It should be a semantically valid transform ;)  It probably falls apart
only for "interesting" cases like in-place construction of a different
typed entity using the storage of 'a' but nevertheless - given 'inner'
isn't necessarily a declaration but could be a pointer dereference
(of aggregate type) this concern is valid.

> >> +build_split_load (tree /* out */ ln_arg[2],
>
> >> +      tree type = lang_hooks.types.type_for_size (bitsiz[i], 1);
>
> > Use type_for_mode?
>
> Hmm, I'm pretty sure I tried something like that but had to resort to
> this back in the first version.
>
> >> +static int
> >> +mergeable_loads_p (gimple *lstmt, gimple *rstmt)
>
> >> +  if (stmt_dominates_stmt_p (lstmt, rstmt))
>
> > Can you avoid these please?
>
> I'm not sure.  IIRC we need to know which stmt dominates the other.  But
> that's only to know where to insert prep stmts; maybe we can return them
> and leave it for the caller to gimplify as needed.
>
> >   if (gimple_vuse (stmts[0]) != gimple_vuse (stmts[1]))
> >     return 0;
>
> *doh*, yeah, right, thanks!
>
> > The function is large - maybe some factoring is possible?  I also notice
> > you return a GENERIC expression here where having a GIMPLE value
> > and an alternate gimple_seq output for defining stmts would be better?
>
> It would have to be two seqs, to handle split cases.
> I'll give that a try.
>
> >> +static bool
> >> +constant_condition_p (gcond *cond)
> >> +{
> >> +  if (!cond)
> >> +    return true;
>
> > It's a bit odd this returns true for no condition. Maybe
> > static_outgoing_edge_p ()?
>
> That name would work.  I'll think of other possibilities.  I didn't
> expect that covering the degenerate case would be a problem.
>
> > (what about a throwing stmt?)
>
> That would prevent ifcombine from considering the block.
>
> > IMO inlining the predicate to it's few(?) uses
> > avoids giving it a "proper" name ;)
>
> I'll consider that.  Are you suggesting inlining the second
> constant_condition_p (that takes a bb), the one quoted above, or both?
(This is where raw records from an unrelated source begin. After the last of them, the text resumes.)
(* ===== verification/Printing.v ===== *)
(** * Printing: the text of printPatTable, printPmtTable, printTdtTable, printTotTable

    A printing function gives its error code and the text it writes. The
    conversions of printf that the file uses are written out: [%d] and [%hu],
    [%x], and a precision, which pads with zeros. *)

From S2P Require Import Prelude Tables PatParser PmtParser Calendar TdtParser TotParser.
From Stdlib Require Import Ascii.

Module Print.

(** ** Text *)

Definition nl : string := String (ascii_of_nat 10) EmptyString.

Definition digit (d : Z) : ascii :=
  ascii_of_nat (Z.to_nat (if d <? 10 then 48 + d else 87 + d)).

(** The digits of [n] in [base], in front of [acc]. *)
Fixpoint digits (fuel : nat) (base n : Z) (acc : string) : string :=
  match fuel with
  | O => acc
  | S fuel =>
      let acc := String (digit (n mod base)) acc in
      if n <? base then acc else digits fuel base (n / base) acc
  end.

(** No base is less than two, so that a digit takes a bit at least. *)
Definition numeral (base n : Z) : string :=
  digits (S (Z.to_nat (Z.log2 n))) base n EmptyString.

(** [%d]. *)
Definition d (n : Z) : string :=
  if n <? 0 then String (ascii_of_nat 45) (numeral 10 (- n)) else numeral 10 n.
(** [%hu]. *)
Definition hu (n : Z) : string := numeral 10 (u16 n).

(** The precision of [%.2d] and [%.2x]; that of [%.1x] pads nothing. *)
Definition precision_2 (s : string) : string :=
  if (String.length s <? 2)%nat then String (digit 0) s else s.
Definition d2 (n : Z) : string := precision_2 (d n).
Definition x1 (n : Z) : string := numeral 16 n.
Definition x2 (n : Z) : string := precision_2 (x1 n).

(** A line of the tables: a label, a value. *)
Definition line (label value : string) : string := label +:+ value +:+ nl.

Definition banner (table : string) : string :=
  nl +:+ line "********************" (table +:+ " TABLE SECTION********************").

Definition not_ok (function : string) : string :=
  nl +:+ line function " : ERROR received parameter is not ok".

(** [for (i = 0; i < count; i++)] with the 8-bit [i], around a body that
    prints. A count is at most 255. *)
Definition for_step (count : Z) (body : Z -> res string) (s : Z * string)
    : res (ctl (Z * string) string) :=
  if s.1 <? count then
    text ← body s.1;
    Val (Next (u8 (s.1 + 1), s.2 +:+ text))
  else Val (Stop s.2).

Definition print_for (count : Z) (body : Z -> res string) : res string :=
  loop 257 (for_step count body) (0, EmptyString).

(** The check all four functions start with. *)
Definition print_checked {T} (function : string) (print : T -> res string) (t : option T)
    : res (ParseErrorCode * string) :=
  match t with
  | None => Val (TABLES_PARSE_ERROR, not_ok function)
  | Some t => text ← print t; Val (TABLES_PARSE_OK, text)
  end.

(** ** PAT *)

Definition pat_header_text (h : Pat.PatHeader) : string :=
  line "table_id                 |      " (d (Pat.tableId h)) +:+
  line "section_length           |      " (d (Pat.sectionLength h)) +:+
  line "transport_stream_id      |      " (d (Pat.transportStreamId h)) +:+
  line "section_number           |      " (d (Pat.sectionNumber h)) +:+
  line "last_section_number      |      " (d (Pat.lastSectionNumber h)).
Lemma decimal_spec n :
  0 <= n < 2147483648 ->
  Forall is_digit_byte (decimal n) /\ digits_value 0 (decimal n) = n /\
  (exists s', decimal n = s' ++ [48 + n mod 10]) /\ (length (decimal n) <= 10)%nat.
Proof.
  intros Hn. destruct (decimal_aux_spec 9 n []) as (s & E & H); [lia|].
  unfold decimal. rewrite E, app_nil_r. exact H.
Qed.

(** A number of at most [k] digits. *)
Lemma decimal_aux_length k fuel n acc :
  0 <= n < 10 ^ Z.of_nat (S k) ->
  (length (decimal_aux fuel n acc) <= S k + length acc)%nat.
Proof.
  revert fuel n acc. induction k as [|k IH]; intros fuel n acc Hn;
    (destruct fuel as [|fuel]; cbn [decimal_aux]; [lia|]); cbv zeta.
  - rewrite (proj2 (Z.ltb_lt _ _)) by (change (10 ^ Z.of_nat 1) with 10 in Hn; lia). simpl. lia.
  - destruct (Z.ltb_spec n 10); [simpl; lia|].
    etransitivity; [apply IH | simpl; lia].
    rewrite (Nat2Z.inj_succ (S k)), Z.pow_succ_r in Hn by lia. zdiv.
Qed.

Lemma decimal_nonempty n : (1 <= length (decimal n))%nat.
Proof.
  assert (G : forall fuel m acc, (length acc <= length (decimal_aux fuel m acc))%nat).
  { induction fuel as [|fuel IH]; intros m acc; cbn [decimal_aux]; [lia|]. cbv zeta.
    destruct (m <? 10); [simpl; lia|]. etransitivity; [|apply IH]. simpl. lia. }
  unfold decimal. generalize 9%nat. intros k. cbn [decimal_aux]. cbv zeta.
  destruct (n <? 10); [simpl; lia|]. etransitivity; [|apply G]. simpl. lia.
Qed.

Lemma decimal_length k n : 0 <= n < 10 ^ Z.of_nat (S k) -> (length (decimal n) <= S k)%nat.
Proof.
  intros Hn. pose proof (decimal_aux_length k 10 n [] Hn) as L. simpl length in L.
  rewrite Nat.add_0_r in L. exact L.
Qed.

(** The file config.ini of the repository. *)
Definition text_line (s : string) : bytes := bytes_of_string s ++ [10].
Definition config_ini : bytes :=
  text_line "frequency       - 754000000   " ++
  text_line "bandwidth       - 8   " ++
  text_line "module          - DVB_T   " ++
  text_line "program_number  - 2   ".

Definition no_info : InitialInfo := mkInitialInfo 0 0 0 0.

Lemma atoi_value_digits s r :
  Forall is_digit_byte s -> s <> [] -> atoi_value (s ++ r) = digits_value (digits_value 0 s) r.
Proof.
  intros Hs Hne. rewrite <- digits_value_app by assumption.
  destruct s as [|c s]; [congruence|]. pose proof (Forall_inv Hs) as Hc. unfold is_digit_byte in Hc.
  unfold atoi_value. cbn [app skip_spaces].
  assert (isspace c = false) as -> by (unfold isspace; lia).
  rewrite (proj2 (Z.eqb_neq c 45)), (proj2 (Z.eqb_neq c 43)) by lia. reflexivity.
Qed.
(* ===== verification/StreamProperties.v ===== *)
(** * StreamProperties: what the stream controller does

    Channel requests walk round the ring of the services; the streams of a
    channel are the first video and the first audio stream of its table;
    sections reach the table they belong to; the volume stays within its range;
    the task starts, and reads the time tables. *)

From S2P Require Import Prelude Tables PatParser PmtParser Double Calendar TdtParser TotParser.
From S2P Require Import Printing ConfigFile Machine World StreamController.

Module ScFacts.
Import Sc.

(** ** Running handlers *)

Ltac run_unfold :=
  cbv beta iota zeta delta [mbind M_bind mret M_ret gets modify lift external
    ignored fails fails_out res_bind res_ret].

Section Facts.
Context `{TdpApi} {C : Type}.
Implicit Types w : world C.

(** ** The ring of the channels *)

(** The programme table is there and lists [n] services. *)
Definition services w (n : Z) : Prop :=
  exists t, patTable w = Live t /\ Pat.serviceInfoCount t = n.

Definition select_channel (p : Z) w : world C := set_changeChannel true (set_programNumber p w).

Lemma channelUp_run w n :
  services w n -> -32768 <= programNumber w < 32767 -> 
  channelUp w = Val (Ran SC_NO_ERROR
    (select_channel (if n - 2 <=? programNumber w then 0 else programNumber w + 1) w)).
Proof.
  intros (t & Ht & <-) Hp. unfold channelUp, service_count. run_unfold. rewrite Ht. cbn [deref].
  rewrite (i16_small (_ + 1)) by lia. reflexivity.
Qed.

Lemma channelDown_run w n :
  services w n -> 0 <= n <= 255 -> -32768 <= programNumber w < 32768 ->
  channelDown w = Val (Ran SC_NO_ERROR
    (select_channel (if programNumber w <=? 0 then n - 2 else programNumber w - 1) w)).
Proof.
  intros (t & Ht & <-) Hn Hp. unfold channelDown, service_count. run_unfold.
  destruct (Z.leb_spec (programNumber w) 0); cbn [programNumber];
    rewrite ?Ht; cbn [deref]; rewrite i16_small by lia; reflexivity.
Qed.

(** How far a request moves on the ring. *)
Definition move (r : request) : option Z :=
  match r with ChannelUp => Some 1 | ChannelDown => Some (-1) | _ => None end.

Fixpoint net (rs : list request) : Z :=
  match rs with [] => 0 | r :: rs => default 0 (move r) + net rs end.

Fixpoint serve_all (rs : list request) : M (world C) unit :=
  match rs with [] => mret tt | r :: rs => _ ← serve r; serve_all rs end.

(** Programme [p] of [n - 1]: entry 0 of the table is the network table. *)
Definition on_ring w (n : Z) : Prop :=
  services w n /\ 2 <= n <= 255 /\ 0 <= programNumber w <= n - 2.

Lemma serve_move w n r d :
  on_ring w n -> move r = Some d ->
  serve r w = Val (Ran tt (select_channel ((programNumber w + d) mod (n - 1)) w)).
Proof.
  intros (Hs & Hn & Hp) Hd.
  destruct r; try discriminate; injection Hd as <-; unfold serve.
  - rewrite (bindM _ _ _ _ _ (channelUp_run w n Hs ltac:(lia))).
    unfold mret, M_ret. do 3 f_equal. destruct (Z.leb_spec (n - 2) (programNumber w)).
    + replace (programNumber w + 1) with (n - 1) by lia. rewrite Z.mod_same; lia.
    + rewrite Z.mod_small; lia.
  - rewrite (bindM _ _ _ _ _ (channelDown_run w n Hs ltac:(lia) ltac:(lia))).
    unfold mret, M_ret. do 3 f_equal. destruct (Z.leb_spec (programNumber w) 0).
    + replace (programNumber w + -1) with (n - 2 + (-1) * (n - 1)) by lia.
      rewrite Z.mod_add, Z.mod_small; lia.
    + rewrite Z.mod_small; lia.
Qed.

Lemma on_ring_select w n p :
  on_ring w n -> 0 <= p <= n - 2 -> on_ring (select_channel p w) n.
Proof. intros ((t & Ht & Hc) & Hn & _) Hp. split; [exists t; auto | auto]. Qed.

Lemma select_channel_twice p q w :
  select_channel p (select_channel q w) = select_channel p w.
Proof. reflexivity. Qed.

(** Any run of channel requests ends on the channel its net move gives. *)
Lemma serve_all_moves rs w n :
  on_ring w n -> Forall (fun r => move r <> None) rs -> rs <> [] ->
  serve_all rs w =
    Val (Ran tt (select_channel ((programNumber w + net rs) mod (n - 1)) w)).
Proof.
  intros Hw Hrs. revert w Hw. induction Hrs as [|r rs Hr Hrs IH]; intros w Hw Hne; [congruence|].
  destruct (move r) as [d|] eqn:Hd; [|congruence]. cbn [serve_all].
  rewrite (bindM _ _ _ _ _ (serve_move w n r d Hw Hd)).
  assert (Hn : 2 <= n <= 255) by apply Hw.
  assert (Hm : 0 <= (programNumber w + d) mod (n - 1) <= n - 2)
    by (pose proof (Z.mod_pos_bound (programNumber w + d) (n - 1) ltac:(lia)); lia).
  destruct rs as [|r' rs].
  - unfold serve_all, net, mret, M_ret. rewrite Hd. simpl default.
    rewrite Z.add_0_r. reflexivity.
  - rewrite IH by (try apply on_ring_select; (assumption || congruence)).
    rewrite select_channel_twice. do 3 f_equal. cbn [net]. rewrite Hd. simpl default.
    change (programNumber (select_channel ?p w)) with p.
    rewrite Zplus_mod_idemp_l. f_equal. lia.
Qed.

Lemma task_pass_changed w :
  changeChannel w = true -> task_pass w = startChannel (programNumber w) (set_changeChannel false w).
Proof. intros Hc. unfold task_pass. run_unfold. rewrite Hc. reflexivity. Qed.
The one with the weird semantics (no condition) at least.  When reading
code I always prefer slightly longer but "standard API" code over lots
of little "pass specific" helpers that make the code smaller but makes you
need to lookup the exact semantics of said uncommon predicates.

> >> +/* Same as recognize_if_then_else, but check that the condition is not
> >> +   constant.  It is not useful to combine constant conditions.  */
>
> > I do wonder why we ever get to the situation with constant conditions,
> > thus why recognize_if_then_else should match them in the first place?
>
> Two situations:
>
> - when there's a straight-line block (that could be cleaned up)
>   separating blocks with combinable conditions
>
> - when we're crossing a block whose condition has already been combined,
>   looking for other conditions to combine in earlier blocks

Ah, ok.

> >> +static bool
> >> +recognize_if_succs (basic_block cond_bb,
> >> +                   basic_block succ1, basic_block succ2)
>
> > Can you use
>
> >   basic_block tem_then = NULL, tem_else = NULL;
> >   recognize_if_then_else (cond_bb, &tem_then, &tem_else);
>
> > or even
>
> >    (recognize_if_then_else (cond_bb, succ1, succ2)
> >     || recognize_if_then_else (cond_bb, succ2, succ1))
>
> > at callers instead of adding another function?
>
> I could, I recall that it worked that way before I optimized it to avoid
> various tests that we don't need but the other function performs, and
> even the indirection and optional filling-in that we don't need.
>
>
> >> @@ -129,7 +183,7 @@ bb_no_side_effects_p (basic_block bb)
> >> enum tree_code rhs_code;
> >> if (gimple_has_side_effects (stmt)
> >> || gimple_could_trap_p (stmt)
> >> -         || gimple_vuse (stmt)
> >> +         /* || gimple_vuse (stmt) */
>
> > I think you want to preserve || gimple_vdef (stmt) at least - this possibly
> > saves you from checking for intermediate stores.
>
> That's covered by gimple_has_side_effects, I hope.
> (checks)
> Hmm, apparently not.
> Comments in there, and even its name, are now very misleading.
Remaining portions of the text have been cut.